The gospel message that all are included, and God's grace is for everyone, poses a constant challenge to all of us. The spiritual journey that we are on requires us to continually repent of our prejudices, and open our hearts to include the other. There is no us and them. There is only us.
The Church has struggled with this from its earliest days, when there was a big debate over whether Gentiles were included in God's plan of salvation. Over the centuries, we have struggled over slavery, colonialism, racism, class prejudice, the role of women and gays and lesbians. We have argued about whether all will be saved or only some, and we have debated about whether people of other faiths are included in God's plan.
This isn't just an issue for the Church-our whole society is still wrestling with the idea of the other. There is a book out by Robert Spencer called Islam Unveiled: Disturbing Questions about the World's Fastest Growing Religion. In it, he argues that Islam is inherently violent and intolerant, and he warns that Islamic leaders everywhere are planning to take over other cultures and faiths. He cites the Koran extensively as support for his arguments. Of course the Koran has some intolerant passages-so does the Bible. Of course there are violent extremist Muslims, just as there are violent extremist Christians. But to allow prejudice to blind us to the millions of Muslims of good will and to the core of Islam, which teaches many of the same values as Christianity, including caring for the poor and the needy, is wrong. I believe it flies in the face of the gospel message that everyone is a child of God, everyone is included in God's plan of salvation. And it is dangerous, because once you have defined a person as "other," it becomes easier to justify treating them as less than human.
Another prejudice that is common in our culture is the prejudice against poor people. The stereotype of poor people is that they are poor because of the choices they have made-if they had made different choices, they wouldn't be poor. But the truth is that most people are poor because some catastrophe or a series of catastrophes have happened to them. Someone loses their job and is unemployed for an extended period of time. Or there is a divorce, and there are two households to support on the same income that used to support only one. Or, someone dies, or becomes chronically ill or suffers an injury, and can't work. I heard a statistic the other day that 62% of personal bankruptcies are due to medical bills. Despite the fact that at any given moment, most of us are one or two catastrophes away from becoming poor, there is often a troubling lack of compassion for those who are poor.

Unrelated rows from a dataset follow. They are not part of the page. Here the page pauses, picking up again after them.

(* ===== verification/UserRoutes.v ===== *)
(** * The user routes ([backend/src/routes/userRoutes.js])

    The handlers of [/api/users], named after their routes; the server
    mounts them behind [authenticateToken].  [res.json] serialises its
    argument: an instance of [User] in it goes through its [toJSON], which
    is where [get_profile] loses the password.  The schema of
    [put_profile] is Joi's ([Http.Joi]). *)

From S2P Require Import Prelude Json Task Http DataService UserModel.
From S2P Require Import DetectionModel UploadModel Auth ErrorHandler.

Module UserRoutes.
Import Js Task Http.

Section routes.
Context `{Runtime} `{Coercions} `{Joi}.

(** An instance of [User] as [res.json] sends it. *)
Definition sent (user : value) : value :=
  if nullish user then user else User.toJSON user.

(** [GET /api/users/profile] *)
Definition get_profile (req : value) : response :=
  json (obj [("success", VBool true);
             ("data", obj [("user", sent (get "user" req))])]).










(** ** What the properties speak of *)




(** ** Lemmas *)

Implicit Types (req : value) (w : world).










End routes.

(** ** The properties at concrete inputs *)



End UserRoutes.
Lemma single_forgets_owner_witness :
  ∃ upload r w',
    @run counting_runtime _ (@single sample_coercions upload_request) member_world =
    (Returned (status_json 201
                 (obj [("success", VBool true);
                       ("message", VStr "File uploaded successfully");
                       ("data", obj [("upload", upload)])])), w') ∧
    get "id" upload = VStr (uuid_of (drawn member_world)) ∧
    get "userId" upload = VUndefined ∧
    records uploadsFile w' = records uploadsFile member_world ++ [r] ∧
    get "id" r = VStr (uuid_of (drawn member_world)) ∧ get "userId" r = VUndefined ∧
    get "fileType" r = VUndefined ∧
    filter (λ r, has_field "userId" (get "id" (get "user" upload_request)) r)
      (records uploadsFile w')
    = filter (λ r, has_field "userId" (get "id" (get "user" upload_request)) r)
        (records uploadsFile member_world).
Proof.
  apply (@single_forgets_owner counting_runtime sample_coercions upload_request
           member_world 0 (default VNull (head (records usersFile member_world)))).
  - apply run_clean, empty_world_clean.
  - vm_compute. reflexivity.
  - vm_compute. reflexivity.
  - apply not_elem_of_empty.
  - split; [reflexivity|]. split; [reflexivity|]. split; [|by eexists].
    vm_compute. reflexivity.
Defined.

Lemma fileFilter_rejects_witness :
  run (fileFilter (obj [("mimetype", VStr "application/pdf")])) empty_world =
    (Returned (invalid_type_error, false), empty_world) ∧
  run (@ErrorHandler.errorHandler sample_coercions (VStr "production")
         invalid_type_error) empty_world =
  (Returned (Response (of_Z 400)
               (refusal "Invalid file type. Only images and videos are allowed")),
   empty_world).
Proof.
  apply (@fileFilter_rejects counting_runtime sample_coercions (VStr "production")
           (obj [("mimetype", VStr "application/pdf")]) empty_world); reflexivity.
Defined.

End UploadRoutes.
(** The work unit succeeds: the run is logged as a success and the task
    is marked completed, then queued again when it recurs. *)
Lemma executeTask_success :
  custom_logic env task = None ->
  text_or_null (schedule_pattern task) = true ->
  exists r,
    TaskService.executeTask env taskId w
    = (Return (TaskService.mkResult true (Some "Task executed successfully")
                                    (Some r)),
       if requeues task
       then updated "queued" TaskRepository.no_data taskId w3
       else w3)
    /\ TaskService.status r = "completed".
Proof.
  intros Hwork Hpat.
  unfold TaskService.executeTask.
  cbv beta iota delta [bind].
  rewrite (findTaskById_presents _ _ _ Hp).
  cbv beta iota.
  destruct (String.eqb (execution_state task) "processing") eqn:E;
    [apply String.eqb_eq in E; contradiction|].
  cbv beta iota delta [tryCatch Date_now bind].
  rewrite (updateTaskState_presents _ _ _ _ _ Hp).
  cbv beta iota.
  rewrite worked_eq, Hwork.
  cbv beta iota.
  fold ad1 w1 w2.
  rewrite (updateTaskState_presents taskId t1) by exact presents_after_work.
  cbv beta iota.
  fold d ad2 t2.
  change (TaskRepository.logExecution taskId "success" (clock w) (clock w2)
            None (updated "completed" ad2 taskId w2))
    with (Return tt, w3).
  cbv beta iota.
  change (WebhookService.deliverWebhook env (Some t2) w3)
    with (Return (endpoint env (Some t2)), w3).
  cbv beta iota.
  assert (Hp3 : presents taskId t2 (task_queue w3))
    by (apply (presents_updated taskId t1 "completed" ad2 w2),
          presents_after_work).
  fold (requeues task).
  destruct (requeues task) eqn:Hq.
  - unfold requeues in Hq. apply andb_true_iff in Hq as [_ Htruthy].
    destruct (schedule_pattern task) as [| | |s| |] eqn:Hs;
      try discriminate.
    unfold TaskService._scheduleNextExecution.
    cbv beta iota delta [bind].
    rewrite calculateNextExecution_text. cbv beta iota.
    rewrite (updateTaskState_presents taskId t2) by exact Hp3.
    cbv beta iota. eexists. split; reflexivity.
  - eexists. split; reflexivity.
Qed.

(** What the table presents after a successful run. *)
Lemma presents_after_success :
  presents taskId
    (if requeues task
     then applied (clock w2) "queued" TaskRepository.no_data t2 else t2)
    (task_queue (if requeues task
                 then updated "queued" TaskRepository.no_data taskId w3
                 else w3)).
Proof.
  assert (Hp3 : presents taskId t2 (task_queue w3))
    by (apply (presents_updated taskId t1 "completed" ad2 w2),
          presents_after_work).
  destruct (requeues task); [|exact Hp3].
  apply (presents_updated taskId t2 "queued" TaskRepository.no_data w3), Hp3.
Qed.
(** C5, amended.  [Add(e, d)] inserts or overwrites the entry of [e]:
    it stores 0 when [d <= 0] and the 64-bit timestamp of [now + d] when
    [d > 0], which is the number [now + d] itself whenever an [int64]
    holds it; adding [e] again gives the same state as the last [Add]
    alone; and right after [Add(e, d)] with [d > 0], [Contains(e)] is
    true and [Expired(e)] is false. *)
Theorem Add_spec now l e d σ :
  Int64.in_range now -> Int64.in_range d ->
  ∃ σ', set.Add now (Some l) e d σ = Ok σ' ∧
    (d <= 0 -> contents (Some l) σ' = <[e := 0]> (contents (Some l) σ)) ∧
    (0 < d -> contents (Some l) σ' =
              <[e := Time.UnixNanoAfter now d]> (contents (Some l) σ)) ∧
    (0 < d -> now + d <= Int64.max_int ->
       contents (Some l) σ' = <[e := now + d]> (contents (Some l) σ)) ∧
    (∀ now2 d2, set.Add now2 (Some l) e d2 σ' = set.Add now2 (Some l) e d2 σ) ∧
    (0 < d -> set.Contains (Some l) e σ' = true ∧
              set.Expired now (Some l) e σ' = false).
Proof.
  intros Hnow Hd.
  destruct (contents_Add now l e d σ) as (σ' & Hadd & Hc & _).
  exists σ'. split; [done|].
  assert (0 < d -> contents (Some l) σ' =
            <[e := Time.UnixNanoAfter now d]> (contents (Some l) σ)) as Hpos.
  { intros Hlt. apply Z.ltb_lt in Hlt. by rewrite Hlt in Hc. }
  repeat split.
  - intros Hle. assert ((0 <? d) = false) as Hltb by (apply Z.ltb_ge; lia).
    by rewrite Hltb in Hc.
  - done.
  - intros Hlt Hfit. rewrite Hpos by done.
    rewrite UnixNanoAfter_exact; [done|].
    unfold Int64.in_range in *. lia.
  - intros now2 d2. unfold set.Add in Hadd |- *.
    rewrite map_assign_Some in Hadd. injection Hadd as <-.
    rewrite !map_assign_Some, contents_insert_same.
    by rewrite !insert_insert_eq.
  - apply Contains_is_Some. rewrite Hpos by done.
    rewrite lookup_insert_eq. by eexists.
  - rewrite Expired_expired_at, Hpos by done.
    rewrite lookup_insert_eq. simpl.
    apply UnixNanoAfter_not_past; [done | done | done | lia].
Qed.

I believe that we are called as Christians, not only to welcome all people at God's table, but to be bearers of the gospel in the world. Like Jesus, we must be ready to have our assumptions challenged, to repent and allow our hearts to be changed. But like the Syrophoenician woman, we must also be ready to challenge others whose vision of the kingdom is too small. The kingdom will not be complete, and the gospel will not be fulfilled until all are included, loved and cared for, until there is no more "other."